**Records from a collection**
::::::::::

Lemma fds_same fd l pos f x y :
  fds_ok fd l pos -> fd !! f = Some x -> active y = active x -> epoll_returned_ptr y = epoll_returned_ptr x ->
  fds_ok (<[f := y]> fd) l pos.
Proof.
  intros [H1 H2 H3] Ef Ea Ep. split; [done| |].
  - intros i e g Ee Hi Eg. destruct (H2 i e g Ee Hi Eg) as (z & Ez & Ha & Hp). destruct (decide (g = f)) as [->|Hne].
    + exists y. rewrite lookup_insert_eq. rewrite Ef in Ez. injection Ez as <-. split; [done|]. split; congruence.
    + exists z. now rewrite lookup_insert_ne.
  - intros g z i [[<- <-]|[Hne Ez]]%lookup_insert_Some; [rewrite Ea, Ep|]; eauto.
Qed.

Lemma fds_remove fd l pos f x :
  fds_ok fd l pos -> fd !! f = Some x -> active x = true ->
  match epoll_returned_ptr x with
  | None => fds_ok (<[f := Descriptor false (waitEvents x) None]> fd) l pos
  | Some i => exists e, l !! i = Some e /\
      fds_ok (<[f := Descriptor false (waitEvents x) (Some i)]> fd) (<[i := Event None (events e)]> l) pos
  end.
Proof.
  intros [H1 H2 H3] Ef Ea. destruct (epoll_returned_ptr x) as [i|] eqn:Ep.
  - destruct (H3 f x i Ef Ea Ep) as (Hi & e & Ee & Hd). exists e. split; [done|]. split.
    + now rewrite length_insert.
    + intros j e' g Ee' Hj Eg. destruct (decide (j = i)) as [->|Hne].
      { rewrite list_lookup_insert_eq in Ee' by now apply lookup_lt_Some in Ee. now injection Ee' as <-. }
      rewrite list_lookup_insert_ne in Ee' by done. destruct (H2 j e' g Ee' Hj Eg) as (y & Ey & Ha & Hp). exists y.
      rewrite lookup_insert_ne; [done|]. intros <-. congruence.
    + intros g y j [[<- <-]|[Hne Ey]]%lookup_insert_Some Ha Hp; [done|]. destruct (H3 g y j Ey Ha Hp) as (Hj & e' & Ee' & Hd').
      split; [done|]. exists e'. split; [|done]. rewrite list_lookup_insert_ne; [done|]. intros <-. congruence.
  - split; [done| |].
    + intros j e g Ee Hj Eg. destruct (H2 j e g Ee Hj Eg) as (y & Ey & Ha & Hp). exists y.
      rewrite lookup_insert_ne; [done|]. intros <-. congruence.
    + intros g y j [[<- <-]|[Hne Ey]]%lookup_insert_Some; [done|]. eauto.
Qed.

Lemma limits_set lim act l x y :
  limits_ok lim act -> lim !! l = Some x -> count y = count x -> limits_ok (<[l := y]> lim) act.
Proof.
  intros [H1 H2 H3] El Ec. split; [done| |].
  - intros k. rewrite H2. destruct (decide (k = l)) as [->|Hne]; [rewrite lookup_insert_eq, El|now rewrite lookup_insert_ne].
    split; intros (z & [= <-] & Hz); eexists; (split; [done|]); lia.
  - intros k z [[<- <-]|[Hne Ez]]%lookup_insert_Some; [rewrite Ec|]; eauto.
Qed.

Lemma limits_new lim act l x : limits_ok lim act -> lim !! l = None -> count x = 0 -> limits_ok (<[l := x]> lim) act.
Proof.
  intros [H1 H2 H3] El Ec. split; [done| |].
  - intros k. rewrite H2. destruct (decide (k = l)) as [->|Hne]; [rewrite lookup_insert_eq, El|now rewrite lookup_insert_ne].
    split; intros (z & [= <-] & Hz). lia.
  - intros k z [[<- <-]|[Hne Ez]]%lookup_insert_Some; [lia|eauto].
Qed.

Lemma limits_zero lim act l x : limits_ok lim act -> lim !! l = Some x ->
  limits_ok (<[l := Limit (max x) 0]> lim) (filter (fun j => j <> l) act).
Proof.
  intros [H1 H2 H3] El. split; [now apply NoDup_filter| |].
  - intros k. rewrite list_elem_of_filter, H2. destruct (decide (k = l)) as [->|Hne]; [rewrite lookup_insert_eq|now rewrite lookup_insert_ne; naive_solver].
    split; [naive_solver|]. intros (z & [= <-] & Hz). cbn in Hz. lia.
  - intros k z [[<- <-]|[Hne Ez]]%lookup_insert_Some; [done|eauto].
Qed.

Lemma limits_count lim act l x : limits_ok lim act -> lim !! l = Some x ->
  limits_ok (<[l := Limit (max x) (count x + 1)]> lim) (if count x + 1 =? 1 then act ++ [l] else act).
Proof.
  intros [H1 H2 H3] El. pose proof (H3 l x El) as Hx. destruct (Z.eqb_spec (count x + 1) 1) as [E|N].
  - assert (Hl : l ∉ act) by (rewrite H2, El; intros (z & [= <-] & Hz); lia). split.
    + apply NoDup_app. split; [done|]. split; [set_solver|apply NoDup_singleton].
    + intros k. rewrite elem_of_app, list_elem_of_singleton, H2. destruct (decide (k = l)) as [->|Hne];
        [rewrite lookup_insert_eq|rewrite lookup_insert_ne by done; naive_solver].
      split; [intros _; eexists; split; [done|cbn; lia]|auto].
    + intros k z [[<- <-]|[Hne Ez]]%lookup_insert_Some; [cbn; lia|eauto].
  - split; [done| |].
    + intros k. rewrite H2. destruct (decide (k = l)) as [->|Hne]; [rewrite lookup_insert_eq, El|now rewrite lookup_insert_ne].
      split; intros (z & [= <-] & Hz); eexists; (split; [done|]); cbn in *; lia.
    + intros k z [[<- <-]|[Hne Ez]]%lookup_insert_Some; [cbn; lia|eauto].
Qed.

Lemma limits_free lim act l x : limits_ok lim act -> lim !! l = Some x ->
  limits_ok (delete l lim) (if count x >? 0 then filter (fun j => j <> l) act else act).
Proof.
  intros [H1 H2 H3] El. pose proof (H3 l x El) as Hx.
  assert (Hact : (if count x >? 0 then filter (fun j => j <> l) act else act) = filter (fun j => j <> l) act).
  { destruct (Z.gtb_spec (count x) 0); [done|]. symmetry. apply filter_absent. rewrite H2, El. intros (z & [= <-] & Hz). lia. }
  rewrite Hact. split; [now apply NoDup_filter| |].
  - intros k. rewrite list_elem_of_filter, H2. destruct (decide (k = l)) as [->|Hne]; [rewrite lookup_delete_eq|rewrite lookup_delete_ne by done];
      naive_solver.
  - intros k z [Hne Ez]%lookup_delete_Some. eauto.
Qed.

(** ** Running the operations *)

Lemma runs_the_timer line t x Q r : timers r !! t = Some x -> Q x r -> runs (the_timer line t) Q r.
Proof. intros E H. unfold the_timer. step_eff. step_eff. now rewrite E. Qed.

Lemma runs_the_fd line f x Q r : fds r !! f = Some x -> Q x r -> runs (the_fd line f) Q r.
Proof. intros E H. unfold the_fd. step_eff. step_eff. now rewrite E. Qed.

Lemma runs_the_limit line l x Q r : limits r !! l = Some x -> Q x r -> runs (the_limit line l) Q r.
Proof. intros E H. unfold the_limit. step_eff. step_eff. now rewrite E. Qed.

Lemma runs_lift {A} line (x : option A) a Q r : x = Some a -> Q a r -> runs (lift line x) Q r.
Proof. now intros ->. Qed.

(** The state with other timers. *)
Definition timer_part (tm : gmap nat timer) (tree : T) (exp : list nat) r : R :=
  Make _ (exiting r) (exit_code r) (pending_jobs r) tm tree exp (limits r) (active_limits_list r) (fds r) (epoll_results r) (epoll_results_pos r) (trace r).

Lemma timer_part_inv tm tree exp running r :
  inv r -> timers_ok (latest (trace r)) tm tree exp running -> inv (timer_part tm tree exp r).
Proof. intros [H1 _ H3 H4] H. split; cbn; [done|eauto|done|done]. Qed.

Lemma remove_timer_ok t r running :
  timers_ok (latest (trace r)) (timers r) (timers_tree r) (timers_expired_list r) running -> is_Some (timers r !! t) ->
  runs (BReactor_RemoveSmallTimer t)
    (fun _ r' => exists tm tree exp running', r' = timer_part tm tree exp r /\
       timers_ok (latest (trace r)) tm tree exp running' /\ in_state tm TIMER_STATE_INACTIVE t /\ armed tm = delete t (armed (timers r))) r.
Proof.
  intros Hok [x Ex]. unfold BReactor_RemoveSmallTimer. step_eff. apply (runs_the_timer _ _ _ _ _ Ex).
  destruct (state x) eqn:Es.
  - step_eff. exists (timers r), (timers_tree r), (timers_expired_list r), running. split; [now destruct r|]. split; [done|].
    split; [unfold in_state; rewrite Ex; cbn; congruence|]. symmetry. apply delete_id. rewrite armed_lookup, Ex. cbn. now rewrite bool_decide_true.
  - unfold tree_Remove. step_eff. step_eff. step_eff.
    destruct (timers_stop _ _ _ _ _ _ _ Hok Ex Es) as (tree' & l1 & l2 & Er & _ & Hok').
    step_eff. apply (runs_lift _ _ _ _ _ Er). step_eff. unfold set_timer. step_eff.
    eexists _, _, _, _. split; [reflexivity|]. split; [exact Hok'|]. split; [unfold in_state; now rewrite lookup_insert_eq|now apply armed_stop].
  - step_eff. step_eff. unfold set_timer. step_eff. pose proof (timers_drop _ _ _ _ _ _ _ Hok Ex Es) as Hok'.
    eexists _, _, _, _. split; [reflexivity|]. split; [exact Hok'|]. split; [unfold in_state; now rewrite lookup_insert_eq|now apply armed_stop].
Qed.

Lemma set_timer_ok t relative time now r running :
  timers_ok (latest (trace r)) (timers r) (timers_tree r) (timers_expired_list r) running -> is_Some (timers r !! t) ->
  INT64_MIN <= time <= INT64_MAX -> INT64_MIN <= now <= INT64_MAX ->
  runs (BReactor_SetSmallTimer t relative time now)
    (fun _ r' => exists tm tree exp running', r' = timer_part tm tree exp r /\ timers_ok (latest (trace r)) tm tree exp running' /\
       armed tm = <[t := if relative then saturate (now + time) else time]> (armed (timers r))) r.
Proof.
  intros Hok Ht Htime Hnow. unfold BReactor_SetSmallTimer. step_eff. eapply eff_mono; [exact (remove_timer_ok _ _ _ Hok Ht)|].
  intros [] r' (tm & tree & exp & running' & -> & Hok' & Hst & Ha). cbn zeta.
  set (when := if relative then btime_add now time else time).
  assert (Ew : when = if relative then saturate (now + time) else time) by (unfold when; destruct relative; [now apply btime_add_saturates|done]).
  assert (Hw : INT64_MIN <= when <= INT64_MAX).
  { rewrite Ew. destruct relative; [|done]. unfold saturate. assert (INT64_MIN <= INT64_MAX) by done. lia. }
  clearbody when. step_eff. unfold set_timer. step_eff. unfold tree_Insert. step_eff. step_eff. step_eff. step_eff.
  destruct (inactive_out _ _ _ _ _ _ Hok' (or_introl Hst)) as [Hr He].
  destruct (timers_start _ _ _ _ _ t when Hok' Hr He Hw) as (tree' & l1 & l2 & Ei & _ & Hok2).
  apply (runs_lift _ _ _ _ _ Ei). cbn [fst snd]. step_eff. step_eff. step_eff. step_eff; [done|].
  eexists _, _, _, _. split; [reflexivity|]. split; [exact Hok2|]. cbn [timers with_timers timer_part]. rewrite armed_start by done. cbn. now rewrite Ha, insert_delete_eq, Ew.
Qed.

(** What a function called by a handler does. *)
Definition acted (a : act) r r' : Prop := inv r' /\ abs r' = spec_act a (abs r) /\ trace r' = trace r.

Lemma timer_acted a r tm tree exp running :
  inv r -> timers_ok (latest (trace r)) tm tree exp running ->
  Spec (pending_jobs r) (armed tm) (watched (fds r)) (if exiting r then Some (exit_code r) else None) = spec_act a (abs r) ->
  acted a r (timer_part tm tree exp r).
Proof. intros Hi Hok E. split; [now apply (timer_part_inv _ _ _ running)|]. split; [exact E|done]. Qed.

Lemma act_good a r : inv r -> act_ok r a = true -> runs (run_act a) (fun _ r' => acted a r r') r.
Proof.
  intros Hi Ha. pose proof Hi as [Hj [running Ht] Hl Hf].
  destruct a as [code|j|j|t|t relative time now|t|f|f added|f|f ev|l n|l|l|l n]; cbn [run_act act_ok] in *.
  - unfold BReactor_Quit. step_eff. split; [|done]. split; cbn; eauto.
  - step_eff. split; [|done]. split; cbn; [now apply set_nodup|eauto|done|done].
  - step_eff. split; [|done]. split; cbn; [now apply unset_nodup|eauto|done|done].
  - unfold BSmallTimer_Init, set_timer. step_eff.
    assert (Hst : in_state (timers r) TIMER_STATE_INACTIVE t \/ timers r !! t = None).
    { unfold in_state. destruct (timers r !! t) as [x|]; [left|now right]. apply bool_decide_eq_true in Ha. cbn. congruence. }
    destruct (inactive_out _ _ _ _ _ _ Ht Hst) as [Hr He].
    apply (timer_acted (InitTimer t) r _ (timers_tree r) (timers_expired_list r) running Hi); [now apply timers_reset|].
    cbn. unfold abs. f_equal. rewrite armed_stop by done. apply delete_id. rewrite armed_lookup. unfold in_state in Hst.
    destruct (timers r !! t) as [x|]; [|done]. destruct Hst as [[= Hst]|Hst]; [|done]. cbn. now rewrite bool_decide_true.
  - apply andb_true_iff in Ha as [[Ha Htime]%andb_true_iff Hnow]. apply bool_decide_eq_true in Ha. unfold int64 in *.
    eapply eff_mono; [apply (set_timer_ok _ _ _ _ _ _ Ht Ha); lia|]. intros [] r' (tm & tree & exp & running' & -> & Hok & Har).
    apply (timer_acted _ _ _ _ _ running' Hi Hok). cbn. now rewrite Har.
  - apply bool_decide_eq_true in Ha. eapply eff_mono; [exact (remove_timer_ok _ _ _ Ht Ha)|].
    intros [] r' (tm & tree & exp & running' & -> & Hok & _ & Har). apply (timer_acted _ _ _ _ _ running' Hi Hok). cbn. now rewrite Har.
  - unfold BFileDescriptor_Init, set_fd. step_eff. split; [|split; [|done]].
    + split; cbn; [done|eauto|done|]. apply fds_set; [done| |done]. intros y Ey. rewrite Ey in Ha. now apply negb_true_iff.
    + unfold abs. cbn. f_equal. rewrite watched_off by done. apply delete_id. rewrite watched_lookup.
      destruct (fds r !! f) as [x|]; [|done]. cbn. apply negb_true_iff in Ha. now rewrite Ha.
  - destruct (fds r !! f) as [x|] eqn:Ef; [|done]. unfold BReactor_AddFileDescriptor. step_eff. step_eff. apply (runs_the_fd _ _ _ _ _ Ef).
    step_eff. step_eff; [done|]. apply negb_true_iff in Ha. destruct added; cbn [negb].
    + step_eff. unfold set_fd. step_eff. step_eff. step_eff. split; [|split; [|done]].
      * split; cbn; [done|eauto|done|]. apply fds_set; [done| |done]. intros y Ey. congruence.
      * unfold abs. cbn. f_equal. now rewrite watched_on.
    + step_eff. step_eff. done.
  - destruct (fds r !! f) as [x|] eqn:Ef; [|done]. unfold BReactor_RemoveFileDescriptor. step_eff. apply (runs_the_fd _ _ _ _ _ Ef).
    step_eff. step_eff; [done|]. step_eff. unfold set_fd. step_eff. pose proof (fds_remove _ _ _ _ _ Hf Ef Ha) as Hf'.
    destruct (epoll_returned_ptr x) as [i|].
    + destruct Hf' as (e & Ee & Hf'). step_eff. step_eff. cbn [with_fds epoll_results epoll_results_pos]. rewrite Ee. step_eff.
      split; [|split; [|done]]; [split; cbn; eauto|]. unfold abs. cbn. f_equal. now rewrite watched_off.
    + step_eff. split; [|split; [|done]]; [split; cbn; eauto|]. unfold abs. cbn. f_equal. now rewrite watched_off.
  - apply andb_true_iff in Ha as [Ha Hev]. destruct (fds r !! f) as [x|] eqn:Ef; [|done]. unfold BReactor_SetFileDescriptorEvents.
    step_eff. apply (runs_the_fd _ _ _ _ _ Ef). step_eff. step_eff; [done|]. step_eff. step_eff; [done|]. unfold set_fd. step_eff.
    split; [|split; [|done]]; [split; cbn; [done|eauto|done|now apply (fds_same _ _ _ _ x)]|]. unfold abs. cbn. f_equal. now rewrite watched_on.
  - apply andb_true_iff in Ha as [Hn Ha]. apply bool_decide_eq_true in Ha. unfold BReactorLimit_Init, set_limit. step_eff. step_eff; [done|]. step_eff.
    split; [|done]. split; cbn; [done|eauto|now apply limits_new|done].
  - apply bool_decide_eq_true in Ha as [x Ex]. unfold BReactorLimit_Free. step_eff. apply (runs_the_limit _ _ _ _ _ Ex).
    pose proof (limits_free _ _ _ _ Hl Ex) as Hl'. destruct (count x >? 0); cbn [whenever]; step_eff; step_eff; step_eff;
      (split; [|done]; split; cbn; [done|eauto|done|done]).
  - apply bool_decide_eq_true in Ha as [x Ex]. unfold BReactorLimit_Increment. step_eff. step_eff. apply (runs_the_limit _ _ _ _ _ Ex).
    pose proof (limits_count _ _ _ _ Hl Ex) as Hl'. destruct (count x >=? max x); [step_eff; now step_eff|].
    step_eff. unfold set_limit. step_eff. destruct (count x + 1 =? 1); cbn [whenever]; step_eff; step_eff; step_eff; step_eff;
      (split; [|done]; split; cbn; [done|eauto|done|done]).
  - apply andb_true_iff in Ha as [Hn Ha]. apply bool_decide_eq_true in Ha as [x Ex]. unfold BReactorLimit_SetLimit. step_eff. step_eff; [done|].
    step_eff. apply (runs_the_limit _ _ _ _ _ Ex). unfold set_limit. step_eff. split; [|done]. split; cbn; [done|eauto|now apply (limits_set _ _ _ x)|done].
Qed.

::::::::::

**Directions**
Return every line of the data above in which "Hnow" appears.

**Reply to the exercise**
  intros Hok Ht Htime Hnow. unfold BReactor_SetSmallTimer. step_eff. eapply eff_mono; [exact (remove_timer_ok _ _ _ Hok Ht)|].
  - apply andb_true_iff in Ha as [[Ha Htime]%andb_true_iff Hnow]. apply bool_decide_eq_true in Ha. unfold int64 in *.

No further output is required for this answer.